* _WORK INSTRUCTIONS_: Exact reproduction required: the lines below from the line with "format_stacktrace_entry frame_number (description" to the line with "terminator, assertion_failure trace", both ends included, and no others.
#### EXERCISE MATERIAL ####
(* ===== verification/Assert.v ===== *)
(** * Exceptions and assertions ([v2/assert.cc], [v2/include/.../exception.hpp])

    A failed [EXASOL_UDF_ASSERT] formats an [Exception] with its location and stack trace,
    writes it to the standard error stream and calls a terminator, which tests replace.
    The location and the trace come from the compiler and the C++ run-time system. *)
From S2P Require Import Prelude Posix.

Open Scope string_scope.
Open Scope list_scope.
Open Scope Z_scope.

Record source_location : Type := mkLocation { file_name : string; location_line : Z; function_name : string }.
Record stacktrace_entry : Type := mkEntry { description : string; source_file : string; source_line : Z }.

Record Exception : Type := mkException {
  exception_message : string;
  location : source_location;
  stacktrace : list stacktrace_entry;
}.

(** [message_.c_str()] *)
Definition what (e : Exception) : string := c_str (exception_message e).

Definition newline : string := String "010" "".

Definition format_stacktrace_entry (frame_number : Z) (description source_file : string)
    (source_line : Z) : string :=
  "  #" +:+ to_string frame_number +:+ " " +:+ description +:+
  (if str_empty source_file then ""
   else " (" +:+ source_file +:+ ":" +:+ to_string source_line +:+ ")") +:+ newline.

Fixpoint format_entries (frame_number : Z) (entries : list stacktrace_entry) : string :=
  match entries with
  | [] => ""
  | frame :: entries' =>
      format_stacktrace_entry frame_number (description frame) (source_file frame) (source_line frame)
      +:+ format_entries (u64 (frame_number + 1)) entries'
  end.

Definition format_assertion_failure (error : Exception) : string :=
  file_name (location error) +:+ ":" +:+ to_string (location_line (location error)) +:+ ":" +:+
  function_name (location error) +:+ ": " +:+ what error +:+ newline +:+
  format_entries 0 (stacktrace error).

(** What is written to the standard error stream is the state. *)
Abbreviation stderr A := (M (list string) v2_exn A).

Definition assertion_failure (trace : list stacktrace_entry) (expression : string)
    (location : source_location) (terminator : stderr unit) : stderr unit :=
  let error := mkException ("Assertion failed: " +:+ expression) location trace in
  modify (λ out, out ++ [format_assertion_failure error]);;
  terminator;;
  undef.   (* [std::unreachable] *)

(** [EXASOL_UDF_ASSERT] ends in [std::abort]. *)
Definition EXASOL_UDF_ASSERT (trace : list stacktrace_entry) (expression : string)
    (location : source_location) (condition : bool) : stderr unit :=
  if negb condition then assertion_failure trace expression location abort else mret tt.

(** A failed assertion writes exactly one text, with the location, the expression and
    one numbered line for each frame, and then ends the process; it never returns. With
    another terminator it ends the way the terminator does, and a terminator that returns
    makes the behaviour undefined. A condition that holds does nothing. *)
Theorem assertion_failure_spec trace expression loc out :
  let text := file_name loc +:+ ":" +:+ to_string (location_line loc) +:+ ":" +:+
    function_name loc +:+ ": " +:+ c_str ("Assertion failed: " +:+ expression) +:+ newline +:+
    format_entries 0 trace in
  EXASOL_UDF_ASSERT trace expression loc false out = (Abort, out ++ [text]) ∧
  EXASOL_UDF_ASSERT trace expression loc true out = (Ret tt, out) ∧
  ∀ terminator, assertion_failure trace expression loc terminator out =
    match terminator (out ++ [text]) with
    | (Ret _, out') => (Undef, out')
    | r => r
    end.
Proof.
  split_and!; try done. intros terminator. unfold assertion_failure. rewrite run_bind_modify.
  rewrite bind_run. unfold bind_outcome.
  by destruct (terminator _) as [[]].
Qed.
####
#### EXERCISE MATERIAL ####
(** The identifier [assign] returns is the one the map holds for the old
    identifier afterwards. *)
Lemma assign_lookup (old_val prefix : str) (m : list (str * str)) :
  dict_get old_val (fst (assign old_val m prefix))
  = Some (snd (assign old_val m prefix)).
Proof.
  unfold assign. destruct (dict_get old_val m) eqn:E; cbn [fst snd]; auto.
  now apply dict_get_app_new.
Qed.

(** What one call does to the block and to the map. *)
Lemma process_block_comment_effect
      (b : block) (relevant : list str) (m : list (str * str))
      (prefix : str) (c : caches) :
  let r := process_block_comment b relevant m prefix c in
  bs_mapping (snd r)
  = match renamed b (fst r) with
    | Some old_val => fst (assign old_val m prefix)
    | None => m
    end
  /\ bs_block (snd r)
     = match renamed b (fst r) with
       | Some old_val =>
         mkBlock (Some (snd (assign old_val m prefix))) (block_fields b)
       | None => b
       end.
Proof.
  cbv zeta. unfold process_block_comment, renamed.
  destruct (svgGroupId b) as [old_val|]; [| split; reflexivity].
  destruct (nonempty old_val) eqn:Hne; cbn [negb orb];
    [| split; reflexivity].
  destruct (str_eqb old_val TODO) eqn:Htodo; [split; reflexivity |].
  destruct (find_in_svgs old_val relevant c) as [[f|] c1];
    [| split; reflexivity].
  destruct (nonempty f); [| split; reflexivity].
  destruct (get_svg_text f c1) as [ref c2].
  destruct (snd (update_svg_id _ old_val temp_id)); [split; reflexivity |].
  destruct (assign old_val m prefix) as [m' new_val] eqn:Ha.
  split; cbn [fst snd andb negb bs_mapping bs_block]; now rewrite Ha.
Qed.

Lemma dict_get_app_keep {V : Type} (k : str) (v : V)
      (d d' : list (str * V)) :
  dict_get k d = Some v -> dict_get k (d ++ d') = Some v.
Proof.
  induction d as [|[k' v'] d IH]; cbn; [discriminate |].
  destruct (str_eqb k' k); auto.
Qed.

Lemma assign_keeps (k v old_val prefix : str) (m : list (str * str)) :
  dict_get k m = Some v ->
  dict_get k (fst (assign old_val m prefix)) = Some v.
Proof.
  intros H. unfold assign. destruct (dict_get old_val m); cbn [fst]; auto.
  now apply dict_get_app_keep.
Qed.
####
* _SOLUTION TO THE PROBLEM_:
      format_stacktrace_entry frame_number (description frame) (source_file frame) (source_line frame)
      +:+ format_entries (u64 (frame_number + 1)) entries'
  end.

Definition format_assertion_failure (error : Exception) : string :=
  file_name (location error) +:+ ":" +:+ to_string (location_line (location error)) +:+ ":" +:+
  function_name (location error) +:+ ": " +:+ what error +:+ newline +:+
  format_entries 0 (stacktrace error).

(** What is written to the standard error stream is the state. *)
Abbreviation stderr A := (M (list string) v2_exn A).

Definition assertion_failure (trace : list stacktrace_entry) (expression : string)
    (location : source_location) (terminator : stderr unit) : stderr unit :=
  let error := mkException ("Assertion failed: " +:+ expression) location trace in
  modify (λ out, out ++ [format_assertion_failure error]);;
  terminator;;
  undef.   (* [std::unreachable] *)

(** [EXASOL_UDF_ASSERT] ends in [std::abort]. *)
Definition EXASOL_UDF_ASSERT (trace : list stacktrace_entry) (expression : string)
    (location : source_location) (condition : bool) : stderr unit :=
  if negb condition then assertion_failure trace expression location abort else mret tt.

(** A failed assertion writes exactly one text, with the location, the expression and
    one numbered line for each frame, and then ends the process; it never returns. With
    another terminator it ends the way the terminator does, and a terminator that returns
    makes the behaviour undefined. A condition that holds does nothing. *)
Theorem assertion_failure_spec trace expression loc out :
  let text := file_name loc +:+ ":" +:+ to_string (location_line loc) +:+ ":" +:+
    function_name loc +:+ ": " +:+ c_str ("Assertion failed: " +:+ expression) +:+ newline +:+
    format_entries 0 trace in
  EXASOL_UDF_ASSERT trace expression loc false out = (Abort, out ++ [text]) ∧
  EXASOL_UDF_ASSERT trace expression loc true out = (Ret tt, out) ∧
  ∀ terminator, assertion_failure trace expression loc terminator out =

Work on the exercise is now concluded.